Goldberger, A. L., Peng, C. K., & Lipsitz, L. A. (2002). What is physiologic complexity and how does it change with aging and disease? Neurobiology of Aging, 23(1), 23-26.

Haeyen, S. (2024). Polyvagal theory and art therapy: Theoretical and clinical perspectives. Frontiers in Psychology, 15, 1352025.

Herman, J. (1992). Trauma and recovery: The aftermath of violence—from domestic abuse to political terror. Basic Books.

Herman, J. (2023). Truth and repair: How trauma survivors envision justice. Basic Books.

Ivanov, P. C., Amaral, L. A., Goldberger, A. L., Havlin, S., Rosenblum, M. G., Struzik, Z. R., & Stanley, H. E. (1999). Multifractality in human heartbeat dynamics. Nature, 399(6735), 461-465.

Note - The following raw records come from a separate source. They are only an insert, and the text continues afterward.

(** X9: a block that is not purgeable can be reallocated to any size
    [Z_Malloc] can serve.  For a live block whose tag is not [PU_CACHE]
    and [0 < n <= MAX_REQUEST], whenever the allocation of the new block
    returns [p], [Z_Realloc] returns [p], a payload other than the old
    one: the allocation cannot have evicted the old block.  The first
    [min n oldsize] bytes at [p] are those of the old payload, the bytes
    from [oldsize] up to [n] are zero, all of them inside the new block,
    whose recorded size is [n] rounded up, and the old block has been
    released. *)
Theorem realloc_of_unpurgeable_block s L block b n tag user p s1 :
  rep s L → heap s !! block = Some b → m_tag b ≠ PU_CACHE →
  0 < n <= MAX_REQUEST →
  Z_Malloc n tag user s = Ret p s1 →
  let ptr := block + HEADER_SIZE in
  p ≠ ptr ∧
  ∃ s',
    Z_Realloc ptr n tag user s = Ret p s' ∧
    (∀ i, 0 <= i < Z.min n (m_size b) → mem s' (p + i) = mem s (ptr + i)) ∧
    (∀ i, m_size b <= i < n → mem s' (p + i) = 0) ∧
    (∃ bn, heap s' !! ptr_sub p HEADER_SIZE = Some bn ∧
           m_size bn = round_chunk n ∧ n <= m_size bn) ∧
    heap s' !! block = None ∧
    trace s' = trace s1 ++ [EvFree block] ∧
    slots s' = (if bool_decide (user = 0) then slots s1
                else <[user := p]> (slots s1)).
Proof.
  intros HR Hb Hnc Hn H ptr.
  assert (Hn64 : 0 < n < 2 ^ 64)
    by (unfold MAX_REQUEST, CHUNK_SIZE, HEADER_SIZE in Hn; lia).
  destruct (decide (0 <= tag < PU_MAX)) as [Ht|Ht];
    [|apply Z_Malloc_wild_tag in H; [done|lia|done]].
  destruct (Z_Malloc_spec PT_ok s L n tag user HR ltac:(lia) Ht)
    as [[sf Hf]|(r & b1 & s2 & L0 & Hr & HR' & Hb1 & _ & Hsz1 & _ & _ & _ & Hmem
                 & HL0 & _ & Hsurv)]; [congruence|].
  pose proof H as Hmalloc. rewrite Hr in H. injection H as <- <-.
  pose proof (rep_live _ _ HR _ _ Hb) as Ha. rewrite <- (HL0 _ Hnc) in Ha.
  set (L' := <[tag := L0 tag ++ [r]]> L0) in *.
  assert (Ha' : block ∈ L' (m_tag b)).
  { unfold L'. destruct (decide (tag = m_tag b)) as [->|Hne].
    - rewrite fn_lookup_insert. set_solver.
    - by rewrite fn_lookup_insert_ne. }
  destruct (rep_tag _ _ HR' _ _ Ha') as (_ & b' & Hb' & Htag).
  assert (Har : block ≠ r).
  { intros ->. pose proof (rep_nodup _ _ HR' tag) as Hnd.
    assert (Hr' : r ∈ L' tag) by (unfold L'; rewrite fn_lookup_insert; set_solver).
    pose proof (rep_disjoint _ _ _ _ _ HR' Ha' Hr') as Heq.
    unfold L' in Hnd. rewrite fn_lookup_insert in Hnd.
    apply list.NoDup_app in Hnd as (_ & Hnd & _). rewrite Heq in Ha.
    apply (Hnd r Ha). left. }
  assert (Hsz : m_size b' = m_size b).
  { destruct (Hsurv block b') as (b0 & Hb0 & Hsz & _).
    { by rewrite lookup_delete_ne. }
    congruence. }
  assert (Hnew : r + HEADER_SIZE ≠ ptr) by (unfold ptr; lia).
  split; [exact Hnew|].
  destruct (Z_Realloc_moves s L block b n tag user _ s2 b' HR Hb ltac:(lia)
              Hmalloc Hb' Hsz Hmem)
    as (s' & Hrun & Hbytes & Hrest).
  exists s'. split; [exact Hrun|].
  destruct (Hbytes Hnew) as [Hcopy Hzero].
  destruct Hrest as (Hgone & Hothers & Htr & Hsl).
  split; [exact Hcopy|]. split; [exact Hzero|]. split.
  { destruct (rep_block_addr _ _ r HR') as (_ & -> & _); [eauto|].
    destruct (Hothers r b1 ltac:(done) Hb1) as (bn & Hbn & Hbsz).
    exists bn. rewrite Hbsz, Hsz1. split; [done|]. split; [done|].
    by destruct (request_fits n ltac:(lia)). }
  split; [exact Hgone|]. split; [exact Htr|exact Hsl].
Qed.
Definition obind {A B} (o : outcome A) (f : A -> outcome B) : outcome B :=
  match o with
  | Done a => f a
  | Panic => Panic
  | Undefined => Undefined
  end.

Notation "'let*' x ':=' o 'in' k" := (obind o (fun x => k))
  (at level 200, x name, o at level 100, k at level 200).

(** [a + b] in a [w]-bit unsigned type. *)
Definition add_base (t : Target) (w a b : Z) : outcome Z :=
  if overflow_checks t && (2 ^ w <=? a + b) then Panic
  else Done ((a + b) mod 2 ^ w).

(** [x as $base_ty] for a [usize] value [x]: truncation to [w] bits. *)
Definition as_base (w x : Z) : Z := x mod 2 ^ w.

(** ** [src/symbol.rs] *)

(** The three instantiations of [gen_symbol_for!]. *)
Inductive SymbolKind := SymbolU16 | SymbolU32 | SymbolUsize.

(** [$base_ty] of each instantiation, in bits. *)
Definition base_bits (t : Target) (k : SymbolKind) : Z :=
  match k with
  | SymbolU16 => 16
  | SymbolU32 => 32
  | SymbolUsize => usize_bits t
  end.

(** [struct $name { value: $non_zero }]: a non-zero integer is a
    [positive]. *)
Record Symbol := mkSymbol { value : positive }.

Global Instance Symbol_eq_dec : EqDecision Symbol.
Proof. solve_decision. Defined.

(** [<$non_zero>::new_unchecked(x)]: undefined behaviour when [x = 0]. *)
Definition new_unchecked (x : Z) : outcome Symbol :=
  match x with
  | Zpos p => Done (mkSymbol p)
  | _ => Undefined
  end.

(** [Symbol::try_from_usize] as generated by [gen_symbol_for!]. *)
Definition try_from_usize (t : Target) (k : SymbolKind) (index : Z)
  : outcome (option Symbol) :=
  if index <? usize_max t then
    let* v := add_base t (base_bits t k) (as_base (base_bits t k) index) 1 in
    let* s := new_unchecked v in
    Done (Some s)
  else Done None.

(** [Symbol::to_usize]: [self.value.get() as usize - 1].  The value is
    non-zero and at most [base_bits <= usize_bits] wide, so neither the
    cast nor the subtraction wraps. *)
Definition to_usize (s : Symbol) : Z := Zpos (value s) - 1.

(** [expect_valid_symbol]: [S::try_from_usize(index).expect(..)]. *)
Definition expect_valid_symbol (t : Target) (k : SymbolKind) (index : Z)
  : outcome Symbol :=
  let* o := try_from_usize t k index in
  match o with
  | Some s => Done s
  | None => Panic
  end.

(** Modelled from the spec: [S::from_usize], which [make_symbol], [clone]
    and the iterators of [src/lib.rs] call, is not declared by the
    [Symbol] trait in [src/symbol.rs].  The spec describes it as the
    internal helper that converts an index to a symbol and aborts
    irrecoverably when the index is out of range, which is
    [expect_valid_symbol]. *)
Definition from_usize (t : Target) (k : SymbolKind) (index : Z)
  : outcome Symbol :=
  expect_valid_symbol t k index.

Definition t64_debug : Target := mkTarget 64 true.
Definition t64_release : Target := mkTarget 64 false.

(** ** The heap of boxed strings *)

(** Addresses of [Box<str>] allocations, and the heap they live in.
    Strings are never mutated in place, so a cell keeps its content. *)
Abbreviation loc := N (only parsing).
Abbreviation Heap := (gmap N string).

(** [Box::new]: a fresh cell. *)
Definition alloc (h : Heap) (s : string) : loc * Heap :=
  let p := fresh (dom h) in (p, <[p := s]> h).

(** The state monad of heap-allocating operations that may panic. *)
Definition M (A : Type) : Type := Heap -> outcome (A * Heap).

(** ** [src/lib.rs]: [StringInterner] *)

(** [map: HashMap<PinnedStr, S, H>] is keyed by the content of the
    pointed-to [str]; each entry keeps its [PinnedStr] key and the symbol.
    [values: Vec<Pin<Box<str>>>] is the list of box addresses. *)
Record StringInterner := mkInterner {
  map : gmap string (loc * Symbol);
  values : list loc
}.

(** [HashMap::insert(key, v)]: an existing equal key is kept, only the
    value is replaced. *)
Definition hm_insert (c : string) (key : loc) (v : Symbol)
    (m : gmap string (loc * Symbol)) : gmap string (loc * Symbol) :=
  match m !! c with
  | Some (old, _) => <[c := (old, v)]> m
  | None => <[c := (key, v)]> m
  end.

(** [StringInterner::new] (and [with_capacity], [with_hasher],
    [with_capacity_and_hasher]: capacities and hashers are not modelled). *)
Definition new : StringInterner := {| map := ∅; values := [] |}.

Definition with_capacity (cap : Z) : StringInterner := new.

(** [len]: [self.values.len()]. *)
Definition len (st : StringInterner) : nat := length (values st).

Definition is_empty (st : StringInterner) : bool := Nat.eqb (len st) 0.

(** [make_symbol]: [S::from_usize(self.len())]. *)
Definition make_symbol (t : Target) (k : SymbolKind) (st : StringInterner)
  : outcome Symbol :=
  from_usize t k (Z.of_nat (len st)).

(** [intern]: make the symbol, box the string, push the box, insert the
    pinned reference into the map. *)
Definition intern (t : Target) (k : SymbolKind) (st : StringInterner)
    (new_val : string) : M (Symbol * StringInterner) := fun h =>
  let* new_id := make_symbol t k st in
  let '(new_ref, h') := alloc h new_val in
  Done ((new_id,
         {| map := hm_insert new_val new_ref new_id (map st);
            values := values st ++ [new_ref] |}), h').

(** [get_or_intern]: look the content up, intern on a miss. *)
Definition get_or_intern (t : Target) (k : SymbolKind) (st : StringInterner)
    (val : string) : M (Symbol * StringInterner) := fun h =>
  match map st !! val with
  | Some (_, sym) => Done ((sym, st), h)
  | None => intern t k st val h
  end.

(** [resolve]: [self.values.get(symbol.to_usize())], dereferencing the box. *)
Definition resolve (st : StringInterner) (h : Heap) (s : Symbol)
  : option string :=
  values st !! Z.to_nat (to_usize s) ≫= fun p => h !! p.

(** [get]: [self.map.get(&PinnedStr::from_str(val)).cloned()]. *)
Definition get (st : StringInterner) (val : string) : option Symbol :=
  snd <$> map st !! val.

(** [reserve] and [shrink_to_fit] only change capacities, which are not
    modelled: the map and the values are left as they are. *)
Definition reserve (additional : Z) (st : StringInterner) : StringInterner :=
  {| map := map st; values := values st |}.

Definition shrink_to_fit (st : StringInterner) : StringInterner :=
  {| map := map st; values := values st |}.

(** [self.values.clone()]: every [Pin<Box<str>>] is cloned into a fresh
    box with the same content. *)
Fixpoint clone_values (vs : list loc) : M (list loc) := fun h =>
  match vs with
  | [] => Done ([], h)
  | p :: vs' =>
      match h !! p with
      | None => Undefined
      | Some c =>
          let '(p', h') := alloc h c in
          let* r := clone_values vs' h' in
          let '(ps', h'') := r in
          Done (p' :: ps', h'')
      end
  end.

(** [map.extend(values.iter().enumerate().map(|(i, s)|
    (PinnedStr::from_str(s), S::from_usize(i))))], starting at index [i]. *)
Fixpoint clone_map (t : Target) (k : SymbolKind) (i : nat) (vs : list loc)
    (h : Heap) (m : gmap string (loc * Symbol))
  : outcome (gmap string (loc * Symbol)) :=
  match vs with
  | [] => Done m
  | p :: vs' =>
      let* s := from_usize t k (Z.of_nat i) in
      match h !! p with
      | None => Undefined
      | Some c => clone_map t k (S i) vs' h (hm_insert c p s m)
      end
  end.

(** [Clone for StringInterner]: clone the boxes, then rebuild the map from
    the cloned boxes. *)
Definition clone (t : Target) (k : SymbolKind) (st : StringInterner)
  : M StringInterner := fun h =>
  let* r := clone_values (values st) h in
  let '(values', h') := r in
  let* map' := clone_map t k 0 values' h' ∅ in
  Done ({| map := map'; values := values' |}, h').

Klocek, A., Premus, J., & Řiháček, T. (2023). Applying dynamic systems theory and complexity theory methods in psychotherapy research: A systematic literature review. Psychotherapy Research, 34(6), 828-844. https://doi.org/10.1080/10503307.2023.2252169

Levine, P. A. (2010). In an unspoken voice: How the body releases trauma and restores goodness. North Atlantic Books.

Porges, S. W. (2021). Polyvagal theory: A biobehavioral journey to sociality. Comprehensive Psychoneuroendocrinology, 7, 100069. https://doi.org/10.1016/j.cpnec.2021.100069

Porges, S. W. (2023). Our polyvagal world: How safety and trauma change us. W. W. Norton.

Seguin, C., Sporns, O., Zalesky, A., & Calamante, F. (2023). Network communication models improve the behavioral and functional predictive utility of the human structural connectome. Network Neuroscience, 7(2), 661-684.

Thelen, E., & Smith, L. B. (1994). A dynamic systems approach to the development of cognition and action. MIT Press.

Van der Kolk, B. A. (2014). The body keeps the score: Brain, mind, and body in the healing of trauma. Penguin Books.